Dewasa ini istilah konstitusi sudah tak asing lagi di telinga. Istilah konstitusi tak lagi hanya menjadi bahasan dikalangan terpelajar, melainkan seluruh kalangan, baik itu anak muda maupun orang tua rasanya sudah tak asing lagi dengan istilah ini. Apalagi ditambah mudahnya akses informasi semakin membuat istilah konstitusi diketahui seluruh masyarakat dunia.
Meresapnya istilah konstitusi tak bisa dilepaskan dari berbagai macam isu global yang menyoroti tentang konstitusi. Adanya konflik yang berkepanjangan antara Palestina-Israel, Rusia-Ukraina, serta intervensi Amerika Serikat yang dominan di seluruh sektor global membuat minat masyarakat terhadap konstitusi meningkat.
Mayoritas dari mereka mengidentifikasi konsitusi sebagai sebuah Undang-Undang Dasar yang berfungsi sebagai landasan pacu bagi bergeraknya suatu negara.
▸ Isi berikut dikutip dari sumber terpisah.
(** *** The parts are determined by the text *)

Definition perms_text (p : option string) : string :=
  match p with Some p => String ":" p | None => "" end.

Lemma entry_parts_scan s t q p :
  entry_parts s t q p →
  strchr s ":"%char = Some (String ":" (q +:+ perms_text p)) ∧ before s ":"%char = t ∧
  strchr (q +:+ perms_text p) ":"%char = option_map (String ":") p ∧
  before (q +:+ perms_text p) ":"%char = q.
Proof.
  intros (Ht & Hq & ->). fold (perms_text p).
  destruct (strchr_at ":" t (q +:+ perms_text p) Ht) as [-> ->].
  destruct p as [p|]; simpl.
  - destruct (strchr_at ":" q p Hq) as [-> ->]. done.
  - rewrite append_nil_r. by destruct (strchr_none ":" q Hq) as [-> ->].
Qed.

Lemma entry_parts_exists s :
  strchr s ":"%char ≠ None → ∃ t q p, entry_parts s t q p.
Proof.
  intros Hs. destruct (strchr_split ":" s) as [[? _]|(t & r & -> & Ht & _)]; [done|].
  destruct (strchr_split ":" r) as [[_ Hr]|(q & p & -> & Hq & _)].
  - exists t, r, None. split_and!; [done..|]. by rewrite append_nil_r.
  - by exists t, q, (Some p).
Qed.

Lemma entry_parts_unique s t q p t' q' p' :
  entry_parts s t q p → entry_parts s t' q' p' → t = t' ∧ q = q' ∧ p = p'.
Proof.
  intros H H'. apply entry_parts_scan in H as (H1 & H2 & H3 & H4).
  apply entry_parts_scan in H' as (H1' & H2' & H3' & H4').
  rewrite H1 in H1'. injection H1' as E. rewrite E in H3, H4.
  rewrite H3 in H3'. rewrite H4 in H4'. split_and!; [congruence..|].
  destruct p, p'; simplify_eq/=; done.
Qed.

(** The texts that [parseEntrySpec] leaves. *)
Lemma entry_parts_ended s t q p :
  entry_parts s t q p →
  let rest := q +:+ perms_text p in
  blanked s (t +:+ String NUL rest) ∧ blanked s (t +:+ String NUL (end_at rest ":")) ∧
  t +:+ String NUL (end_at rest ":") = end_parts 2 s.
Proof.
  intros (Ht & Hq & ->). fold (perms_text p). split_and!.
  - apply blanked_app; [apply blanked_refl|apply blanked_sep; auto].
  - rewrite end_at_parts. apply blanked_app; [apply blanked_refl|].
    apply blanked_sep; [auto|apply end_parts_blanked].
  - by rewrite end_at_parts, end_parts_at.
Qed.

Lemma parse_perms_spec acc p :
  match parse_perms acc p with
  | inr m => all_chars is_perm p = true ∧ m = foldl (λ m c, Z.lor m (perm_bit c)) acc (chars p)
  | inl _ => all_chars is_perm p = false
  end.
Proof.
  revert acc. induction p as [|c p IH]; intros acc; [done|].
  rewrite all_chars_cons. cbn [parse_perms chars foldl].
  destruct (decide (c = "r"%char)) as [->|H1]; [apply IH|].
  destruct (decide (c = "w"%char)) as [->|H2]; [apply IH|].
  destruct (decide (c = "x"%char)) as [->|H3]; [apply IH|].
  destruct (decide (c = "-"%char)) as [->|H4].
  - change (perm_bit "-") with 0. rewrite Z.lor_0_r. apply IH.
  - unfold is_perm at 1. by rewrite bool_decide_eq_false_2 by tauto.
Qed.

Section runs.
Context {L : Libc} {Db : UserDb} {V C W : Type}.
Local Abbreviation state := (pst V C W).

(** The function returns, changing nothing but the standard error stream. *)
Definition gives {A} (m : M state A) (s : state) (r : A) : Prop :=
  ∃ s', m s = (Ok r, s') ∧ same_but_proc s s'.

Lemma gives_ret {A} (a : A) s : gives (mret a) s a.
Proof. by exists s. Qed.
Lemma gives_msg {A} t (a : A) s : gives (eprintf t;; mret a) s a.
Proof. by eexists. Qed.
Hint Resolve gives_ret gives_msg : core.

(** What [parseEntrySpec] promises: the entry that the text is, if any, and the text
    with null bytes for separators. *)
Definition entry_result (b : bool) (str : string) (rt : option ace * string) : Prop :=
  blanked str rt.2 ∧ (∀ e, rt.1 = Some e ↔ entry_text b str e) ∧
  (is_Some rt.1 → rt.2 = end_parts 2 str).

(** A failed parse, of a text that is not an entry. *)
Lemma gives_none (m : M state (option ace * string)) s b str text :
  gives m s (None, text) → blanked str text → (∀ e, ¬ entry_text b str e) →
  ∃ rt, gives m s rt ∧ entry_result b str rt.
Proof.
  intros Hm Hb HQ. exists (None, text). split; [done|]. split; [done|]. split; [|by intros []].
  intros e. split; [done|]. intros H. by destruct (HQ e).
Qed.

Lemma gives_some (m : M state (option ace * string)) s b str text e0 :
  gives m s (Some e0, text) → blanked str text → text = end_parts 2 str →
  (∀ e, e = e0 ↔ entry_text b str e) → ∃ rt, gives m s rt ∧ entry_result b str rt.
Proof.
  intros Hm Hb Ht HQ. exists (Some e0, text). split; [done|]. split; [done|]. split; [|done].
  intros e. rewrite <- HQ. split; [by intros [= ->]|by intros ->].
Qed.

Lemma ace_eta e : e = Ace e.(tag) e.(qual) e.(perms).
Proof. by destruct e. Qed.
Ini yang kemudian menggiring pada pertanyaan, apakah benar konstitusi dapat dimaknai demikian? Adakah alur sejarah yang mengukir lahirnya konstitusi?
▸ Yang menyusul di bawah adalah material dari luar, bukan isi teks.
#[global] Instance spec_step_proper recalc op :
  Proper (mask_eq recalc ==> eq ==> mask_eq recalc) (spec_step op).
Proof.
  intros m m' Hm e ? <-. unfold mask_eq in *. destruct recalc; [|congruence].
  unfold spec_step. destruct (decide (entry_key e = MASK)) as [->|Hne]; case_bool_decide.
  - by rewrite !delete_delete_eq.
  - rewrite !delete_insert_eq. done.
  - rewrite !(delete_delete _ MASK). by rewrite Hm.
  - rewrite !delete_insert_ne by done. by rewrite Hm.
Qed.

(** Entries other than masks. *)
Local Abbreviation non_masks := (filter (λ e, etag e ≠ ACL_MASK)).
Local Abbreviation masks := (filter (λ e, etag e = ACL_MASK)).

Lemma mask_key e : ent_key e = MASK ↔ e.(etag) = ACL_MASK.
Proof.
  unfold ent_key, key_of, MASK. split; [by intros [= ? _]|]. by intros ->.
Qed.

Lemma delete_mask es : delete MASK (to_map es) = to_map (non_masks es).
Proof.
  induction es as [|e es IH]; [done|]. rewrite to_map_cons, filter_cons.
  destruct (decide (etag e ≠ ACL_MASK)) as [Hm|Hm].
  - rewrite delete_insert_ne by (intros E; by apply Hm, mask_key). by rewrite IH, to_map_cons.
  - assert (Hk : ent_key e = MASK) by (apply mask_key; destruct (decide (etag e = ACL_MASK)); tauto).
    by rewrite Hk, delete_insert_eq.
Qed.

Lemma distinct_filter es : distinct es → distinct (non_masks es).
Proof.
  unfold distinct. intros Hd. eapply sublist_NoDup; [exact Hd|].
  induction es as [|e es IH]; [done|]. rewrite filter_cons. inversion Hd; subst.
  destruct (decide _); simpl; [by constructor; apply IH|by apply sublist_cons, IH].
Qed.

(** After the mask has been recalculated. *)
Lemma remask es es' :
  distinct es → non_masks es' ≡ₚ non_masks es → (length (masks es') <= 1)%nat →
  distinct es' ∧ delete MASK (to_map es') = delete MASK (to_map es) ∧
  (length es' <= S (length es))%nat.
Proof.
  intros Hd Hnm Hm. pose proof (filter_app_complement (λ e, etag e = ACL_MASK) es') as Hp.
  assert (Hlen : (length (non_masks es) <= length es)%nat) by apply length_filter.
  split_and!.
  - rewrite <- Hp. unfold distinct. rewrite fmap_app. apply NoDup_app. split_and!.
    + destruct (masks es') as [|x [|]]; simpl in *; [constructor|apply NoDup_singleton|lia].
    + intros k Hk Hk'. apply list_elem_of_fmap in Hk as (e & -> & He%list_elem_of_filter).
      apply list_elem_of_fmap in Hk' as (e' & Ee & He'%list_elem_of_filter).
      destruct He as [He _], He' as [He' _]. apply mask_key in He. rewrite He in Ee.
      symmetry in Ee. by apply mask_key in Ee.
    + change (distinct (non_masks es')). rewrite Hnm. by apply distinct_filter.
  - rewrite !delete_mask. symmetry. apply to_map_perm; [by apply distinct_filter|done].
  - rewrite <- Hp, length_app. change (λ x, ¬ etag x = ACL_MASK) with (λ x, etag x ≠ ACL_MASK).
    rewrite Hnm. lia.
Qed.

(** ** The functions keep to the specification *)

Section facts.
Context {L : Libc} {Db : UserDb} {A H W : Type} `{!AclLib A H W} {view : A → list (H * ent)}.
Context `{!AclLaws A H W view}.
Local Abbreviation state := (pst unit (acl_call A) W).

Definition ents (a : A) : list ent := (view a).*2.
Definition acl_map (a : A) : gmap key Z := to_map (ents a).

(** The ACLs given to [acl_set_file], in order. *)
Definition writes (s : state) : list A :=
  omap (λ c, match c with CSetFile _ _ a => Some a | _ => None end) s.(trace).

Local Abbreviation post := (@Proc.post unit (acl_call A) W _).

Definition same_writes (s s' : state) : Prop := writes s' = writes s.

Lemma post_lib {X} msg (r : Z + X) s :
  post (lib msg r) s (λ x s', r = inr x ∧ same_writes s s') (same_writes s).
Proof.
  unfold lib, post. destruct r as [e|x]; [|done].
  erewrite run_bind by reflexivity.
  match goal with |- context [p_systmErr ?m ?s4] =>
    destruct (@p_systmErr_halts L unit (acl_call A) W X m s4) as (h & s5 & -> & Hh & _ & Ht & _) end.
  split; [done|]. unfold same_writes, writes. by rewrite Ht.
Qed.

Lemma post_file_call {X} msg c (f : W → (Z + X) * W) s :
  post (file_call msg c f) s
    (λ _ s', s'.(trace) = s.(trace) ++ [c]) (λ s', s'.(trace) = s.(trace) ++ [c]).
Proof.
  unfold file_call, post. destruct (f (world s)) as [[e|x] w] eqn:Ef.
  - erewrite run_bind by (unfold call; rewrite Ef; reflexivity). cbv beta iota.
    match goal with |- context [p_systmErr ?m ?s4] =>
      destruct (@p_systmErr_halts L unit (acl_call A) W X m s4) as (h & s5 & -> & Hh & _ & Ht & _) end.
    split; [done|]. by rewrite Ht.
  - erewrite run_bind by (unfold call; rewrite Ef; reflexivity). done.
Qed.

Lemma post_free {X} msg (f : W → (Z + X) * W) s :
  post (file_call msg CFree f) s (λ _, same_writes s) (same_writes s).
Proof.
  eapply post_mono; [apply post_file_call| |]; simpl; intros;
    unfold same_writes, writes; match goal with E : trace _ = _ |- _ => rewrite E end;
    rewrite omap_app; simpl; by rewrite app_nil_r.
Qed.

Lemma key_of_match t q e :
  key_of t q = ent_key e ↔ t = e.(etag) ∧ (t = ACL_USER ∨ t = ACL_GROUP → q = e.(equal_)).
Proof.
  unfold ent_key, key_of. split.
  - intros [= -> Hq]. split; [done|]. intros [E|E]; rewrite E in *; done.
  - intros [-> Hq]. f_equal. destruct (etag e); simpl; auto.
Qed.

(** The entry for a tag and qualifier, or that there is none. *)
Definition found (acl : A) (t : acl_tag) (q : Z) (r : option H) : Prop :=
  match r with
  | Some h => ∃ e, (h, e) ∈ view acl ∧ ent_key e = key_of t q
  | None => key_of t q ∉ (ent_key <$> ents acl)
  end.


Lemma same_writes_trans s1 s2 s3 : same_writes s1 s2 → same_writes s2 s3 → same_writes s1 s3.
Proof. unfold same_writes. congruence. Qed.

Ltac step H := eapply post_mono; [apply H| |by intros; eapply same_writes_trans].

(** One turn finds the entry at its place, or that there is none left. *)
Lemma find_step_post acl t q n s :
  post (find_step acl t q n) s
    (λ r s', same_writes s s' ∧
       match r, view acl !! n with
       | inr None, None => True
       | inr (Some h), Some (h', e) => h' = h ∧ ent_key e = key_of t q
       | inl n', Some (_, e) => n' = S n ∧ ent_key e ≠ key_of t q
       | _, _ => False
       end) (same_writes s).
Proof.
  unfold find_step. apply post_bind. eapply post_mono; [apply post_lib| |done].
  intros r s1 [Hget Hs1]. apply get_entry_ok in Hget.
  destruct (view acl !! n) as [[h e]|] eqn:En; simpl in Hget; subst r; [|by apply post_ret].
  assert (Hin : (h, e) ∈ view acl) by by eapply list_elem_of_lookup_2.
  apply post_bind. step (@post_lib acl_tag). intros tg s2 [Ht Hs2].
  eapply get_tag_ok in Ht as ->; [|done].
  assert (Hs02 : same_writes s s2) by by eapply same_writes_trans.
  case_bool_decide as E1.
  2:{ apply post_ret. split; [done|]. split; [done|]. intros Hk. symmetry in Hk.
      by apply key_of_match in Hk as [? _]. }
  case_bool_decide as E2.
  2:{ apply post_ret. split; [done|]. split; [done|]. symmetry. by apply key_of_match. }
  apply post_bind. step (@post_lib Z). intros q' s3 [Hq Hs3].
  eapply get_qual_ok in Hq as ->; [|done].
  assert (Hs03 : same_writes s s3) by by eapply same_writes_trans.
  apply post_bind. step (@post_free Z). intros x s4 Hs4. simpl in Hs4.
  assert (Hs04 : same_writes s s4) by by eapply same_writes_trans.
  destruct (Z.eqb_spec q (equal_ e)) as [Eq|Eq]; apply post_ret; (split; [done|]); (split; [done|]).
  - symmetry. by apply key_of_match.
  - intros Hk. symmetry in Hk. apply key_of_match in Hk as [_ Hk]. auto.
Qed.

Lemma find_from fuel acl t q n s :
  (length (view acl) < n + fuel)%nat → (n <= length (view acl))%nat →
  (∀ i e, (i < n)%nat → (ents acl) !! i = Some e → ent_key e ≠ key_of t q) →
  post (loop fuel (find_step acl t q) n) s
    (λ r s', same_writes s s' ∧ found acl t q r) (same_writes s).
Proof.
  revert n s. induction fuel as [|fuel IH]; intros n s Hf Hn Hbefore; [lia|].
  cbn [loop]. apply post_bind. eapply post_mono; [apply find_step_post| |done].
  intros r s1 [Hs1 Hr]. destruct (view acl !! n) as [[h e]|] eqn:En.
  - assert (Hent : ents acl !! n = Some e) by (unfold ents; by rewrite list_lookup_fmap, En).
    destruct r as [n'|[h'|]]; [|apply post_ret; split; [done|]|done].
    + destruct Hr as [-> Hk]. pose proof (lookup_lt_Some _ _ _ En).
      eapply post_mono; [apply IH; [lia|lia|]| |].
      * intros i e' Hi Hie. destruct (decide (i = n)) as [->|]; [congruence|].
        apply (Hbefore i); [lia|done].
      * intros x s' [? ?]. split; [by eapply same_writes_trans|done].
      * intros. by eapply same_writes_trans.
    + destruct Hr as [-> Hk]. exists e. split; [by eapply list_elem_of_lookup_2|done].
  - destruct r as [n'|[h'|]]; [done|done|]. apply post_ret. split; [done|]. simpl.
    rewrite list_elem_of_fmap. intros (e & He & Hin). apply list_elem_of_lookup in Hin as [i Hi].
    apply lookup_ge_None in En. apply (Hbefore i e); [|done..].
    apply lookup_lt_Some in Hi. unfold ents in Hi. rewrite length_fmap in Hi. lia.
Qed.

Lemma findEntry_post fuel acl t q s :
  (length (view acl) < fuel)%nat →
  post (findEntry fuel acl t q) s (λ r s', same_writes s s' ∧ found acl t q r) (same_writes s).
Proof. intros Hf. apply find_from; [lia|lia|]. intros i e Hi. lia. Qed.

Lemma post_add_if m bit p s :
  post (add_if m bit p) s
    (λ p' s', same_writes s s' ∧ p' = if has m bit then Z.lor p bit else p) (same_writes s).
Proof.
  unfold add_if. destruct (has m bit); [|by apply post_ret].
  eapply post_mono; [apply post_lib| |done]. intros x s' [Hx Hs]. by apply add_ok in Hx.
Qed.

Lemma perm_bits m :
  0 <= m < 8 →
  (let p := if has m ACL_READ then Z.lor 0 ACL_READ else 0 in
   let p := if has m ACL_WRITE then Z.lor p ACL_WRITE else p in
   if has m ACL_EXECUTE then Z.lor p ACL_EXECUTE else p) = m.
Proof.
  intros Hm. assert (m = 0 ∨ m = 1 ∨ m = 2 ∨ m = 3 ∨ m = 4 ∨ m = 5 ∨ m = 6 ∨ m = 7) as Hc by lia.
  by destruct_or! Hc; subst m.
Qed.

Ltac step_as H x s' Hx := step H; intros x s' Hx; simpl in Hx.

Lemma setPerms_post acl h m s e l :
  view acl ≡ₚ (h, e) :: l → 0 <= m < 8 →
  post (setPerms acl h m) s
    (λ acl' s', same_writes s s' ∧ view acl' ≡ₚ (h, Ent e.(etag) e.(equal_) m) :: l) (same_writes s).
Proof.
  intros Hv Hm. unfold setPerms.
  apply post_bind. eapply post_mono; [apply post_lib| |done]. intros p0 s1 [_ H1].
  apply post_bind. step_as (@post_lib Z) p1 s2 H2. destruct H2 as [Hc%clear_ok H2]. subst p1.
  pose proof (same_writes_trans _ _ _ H1 H2) as H02.
  apply post_bind. step_as post_add_if p2 s3 H3. destruct H3 as [H3 E2].
  pose proof (same_writes_trans _ _ _ H02 H3) as H03.
  apply post_bind. step_as post_add_if p3 s4 H4. destruct H4 as [H4 E3].
  pose proof (same_writes_trans _ _ _ H03 H4) as H04.
  apply post_bind. step_as post_add_if p4 s5 H5. destruct H5 as [H5 E4].
  pose proof (same_writes_trans _ _ _ H04 H5) as H05.
  step_as (@post_lib A) acl' s6 H6. destruct H6 as [Hset H6].
  split; [by eapply same_writes_trans|].
  assert (p4 = m) as -> by (rewrite E4, E3, E2; by apply perm_bits).
  by eapply set_perms_ok.
Qed.

(** After [ensure_entry] there is an entry with the key wanted, next to the other
    entries. *)
Lemma ensure_entry_post acl r e s :
  found acl e.(tag) e.(qual) r →
  post (ensure_entry acl r e) s
    (λ ah s', same_writes s s' ∧ ∃ e0 l, view ah.1 ≡ₚ (ah.2, e0) :: l ∧
       ent_key e0 = entry_key e ∧
       match r with
       | Some h => ah = (acl, h)
       | None => l ≡ₚ view acl
       end) (same_writes s).
Proof.
  intros Hf. unfold ensure_entry. destruct r as [h|].
  { apply post_ret. split; [done|]. destruct Hf as (e0 & Hin & Hk).
    apply elem_of_Permutation in Hin as [l Hl]. exists e0, l. by split_and!. }
  apply post_bind. eapply post_mono; [apply post_lib| |done]. intros [a1 h] s1 [Hcr H1].
  apply create_ok in Hcr as [e0 Hv]. cbn [fst snd].
  apply post_bind. step_as (@post_lib A) a2 s2 H2. destruct H2 as [Ht H2].
  pose proof (set_tag_ok _ _ _ _ _ _ Ht Hv) as Hv2.
  pose proof (same_writes_trans _ _ _ H1 H2) as H02.
  apply post_bind. case_bool_decide as Eq.
  - step_as (@post_lib A) a3 s3 H3. destruct H3 as [Hq H3].
    pose proof (set_qual_ok _ _ _ _ _ _ Hq Hv2) as Hv3. apply post_ret.
    split; [by eapply same_writes_trans|]. eexists _, (view acl). split; [exact Hv3|]. done.
  - apply post_ret. apply post_ret. split; [done|]. eexists _, (view acl). split; [exact Hv2|].
    split; [|done]. unfold ent_key, entry_key, key_of. simpl.
    destruct (tag e); simpl; tauto.
Qed.

Definition ace_settable (op : operation) (e : ace) : Prop :=
  op = modifyEntries → ∃ m, e.(perms) = Some m ∧ 0 <= m < 8.

Lemma ents_perm a h e l : view a ≡ₚ (h, e) :: l → ents a ≡ₚ e :: l.*2.
Proof. intros Hv. unfold ents. by rewrite Hv. Qed.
Baca juga: Diskusi Hukum Nasional “Masa Depan Demokrasi: Pemilu Proporsional Terbuka atau Tertutup?”
Pengertian Konstitusi
Dalam bahasa Prancis, istilah konstitusi lazim disebut sebagai “constituer”, yang berarti membentuk. Maksudnya, adalah merujuk kepada pengertian mengenai pembentukan suatu negara atau menyusun dan menyatakan suatu negara. Sementara dalam bahasa Inggris, istilah konstitusi disebut “constitution”. Inilah yang kemudian diadaptasi oleh bahasa Indonesia menjadi konstitusi.
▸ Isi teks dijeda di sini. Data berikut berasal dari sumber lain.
Definition update_child_maps (opts : cmd_options) : prog unit :=
  _ ← run_if (given opts.(uid_map) || opts.(create_root_mappings))
    (let map := if opts.(create_root_mappings) then root_map uid else default "" opts.(uid_map) in
     update_or_die "update_map: uid_map" map "uid_map");
  _ ← run_if (given opts.(gid_map) || opts.(create_root_mappings))
    (_ ← run_if opts.(deny_setgroups)
       (r ← proc_setgroups_write child "deny";
        if r =? -1 then systmErr "proc_setgroups_write" else mret tt);
     let map := if opts.(create_root_mappings) then root_map gid else default "" opts.(gid_map) in
     update_or_die "update_map: gid_map" map "gid_map");
  run_if (given opts.(projid_map))
    (update_or_die "update_map: projid_map" (default "" opts.(projid_map)) "projid_map").

Definition main (argv : list string) : prog unit :=
  match parse_command_options argv with
  | inl t => _ ← eprint t; die (Exited EXIT_FAILURE)
  | inr opts =>
      _ ← try "prctl-PR_SET_DUMPABLE" ASetDumpable;
      _ ← try "pipe" APipe;
      _ ← try "mmap" AMmap;
      _ ← try "clone" (AClone (Z.lor opts.(flags) SIGCHLD) opts);
      _ ← act AMunmap;
      _ ← run_if opts.(verbose)
            (_ ← act (APrint (hd "" argv +:+ ": PID of child created by clone() is " +:+
                              fmt_d child +:+ nl)); mret tt);
      _ ← update_child_maps opts;
      _ ← act ACloseWr;
      _ ← try "waitpid" AWaitpid;
      _ ← run_if opts.(verbose) (_ ← act (APrint (hd "" argv +:+ ": terminating" +:+ nl)); mret tt);
      die (Exited EXIT_SUCCESS)
  end.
Lanjutnya, pengertian konstitusi secara terminologi merupakan himpunan peraturan-peraturan pokok mengenai penyelenggaraan pemerintahan dalam suatu masyarakat yang berkaitan dengan organisasi negara, kedaulatan negara, pembagian kekuasaan antara legislatif, eksekutif, dan yudikatif, serta pengakuan terhadap hak-hak masyarakat.
Konsekuensi logis yang tak dapat dihindari dari pengertian konstitusi tersebut adalah harus ada naskah tertulis untuk dijadikan sebagai pedoman dalam menyelenggarakan pemerintahan. Inilah yang kemudian membawa pada pengertian bahwa konstitusi adalah Undang-Undang Dasar itu sendiri.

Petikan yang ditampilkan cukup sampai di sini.